I can’t express how bizarre this change felt. If my characters live in my books—if they seem like real people you could follow around—it’s because they’ve seemed real to me and I’ve followed them around for years. Before they come to life on the page, they’re alive in my mind.

But not that night. For the first time, most of my characters were the puppets readers imagine them to be.

This episode was a small taste of the severe writer’s block I developed later. That later writer’s block also came about as a response to a severe emotional shock. There is a relationship between good mental health and a properly working imagination. I don’t understand the technical aspects of it, but I’ve lived through what happens when good mental health goes away, and its effect on the imagination is devastating.

I suppose Jung would say that my character Marak is a manifestation of my animus. I’m well aware that the ugly goblin King is an important part of who I am.

Elena’s gurney stopped in a vast room without edges that I could see. A white shape detached itself from the vague scenery and approached me.

“You can’t stay here,” the shape told me. “No parents are allowed in the ICU at night.”

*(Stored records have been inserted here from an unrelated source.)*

(** ** Calls that fail *)



(** A request or a stream that fails ends the call with the error's
    message.  When [fetch] or [reader.read()] is rejected with an error
    that is not named AbortError, the call ends with the status [Error: ]
    followed by the message of the error, with the class [error]; the
    message is logged; the text received so far stays on the displays but
    is not added to the history; the button is Start again.  In both
    scripts; the one with the boxes marks both boxes with the error. *)
Theorem rejection_outcome (err : JSError) :
  not_abort err ->
  (forall (a : Basic.App) (r : Basic.Run),
      Basic.run a = Some r ->
      (Basic.at_await r = AwaitFetch ->
       exists a', Basic.step a (Fetch_rejected err) = Some a'
                  /\ basic_ended_in_error (err_message err) a a')
      /\ (forall d b, Basic.at_await r = AwaitRead d b ->
          exists a', Basic.step a (Read_rejected err) = Some a'
                     /\ basic_ended_in_error (err_message err) a a'))
  /\ (forall (a : Panel.App) (r : Panel.Run),
      Panel.run a = Some r ->
      (Panel.at_await r = AwaitFetch ->
       exists a', Panel.step a (Fetch_rejected err) = Some a'
                  /\ panel_ended_in_error (err_message err) a a')
      /\ (forall d b, Panel.at_await r = AwaitRead d b ->
          exists a', Panel.step a (Read_rejected err) = Some a'
                     /\ panel_ended_in_error (err_message err) a a')).
Proof.
  intros Hn. split; intros a r Hr; split.
  - intros Ha. cbn [Basic.step]. rewrite Hr, Ha. eexists. split; [reflexivity|].
    now apply basic_throw_error.
  - intros d b Ha. cbn [Basic.step]. rewrite Hr, Ha. eexists. split; [reflexivity|].
    now apply basic_throw_error.
  - intros Ha. cbn [Panel.step]. rewrite Hr, Ha. eexists. split; [reflexivity|].
    now apply panel_throw_error.
  - intros d b Ha. cbn [Panel.step]. rewrite Hr, Ha. eexists. split; [reflexivity|].
    now apply panel_throw_error.
Qed.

Completely bewildered, I tried to process this unexpected information. My brain felt for the edges of this new obstacle, but nothing like a useful idea came back. I couldn’t stay here: a big blank wall that my thoughts couldn’t get past. Dead end. It was a dead end. I was at the end.

“Where can I go?” I blurted out. “Where do I go?”

“There are waiting rooms and sleeping lounges,” answered the shape. Then it walked away.

I was standing beside the gurney. The only thing my poor eyesight could decode was the still form lying on it. Only my sleeping daughter had a face, half bad vision and half good memory: that face I had known and had watched for every quicksilver change of mood—for how many years now?

Forever.

That face was the only familiar thing left in my scary world.

I leaned in, close enough to see the face clearly. My sparkly daughter. My youngest child. But the face didn’t move. It didn’t respond.

I didn’t think I could bear it. My heart was going to break.

“Elena,” I whispered. “Elena! Please come back.”

My daughter didn’t stir. She was breathing quietly, frowning slightly: still, remote, and utterly impassive.

I couldn’t help myself. I started to cry.

“Elena, please don’t leave me like this!” I whispered. “I’m alone here. I’m all alone. Please don’t do this to me. Please don’t leave me here alone.”

Elena’s eyes didn’t open. But she rolled over, like a sleeper who has been disturbed. One thin hand reached up to touch my face.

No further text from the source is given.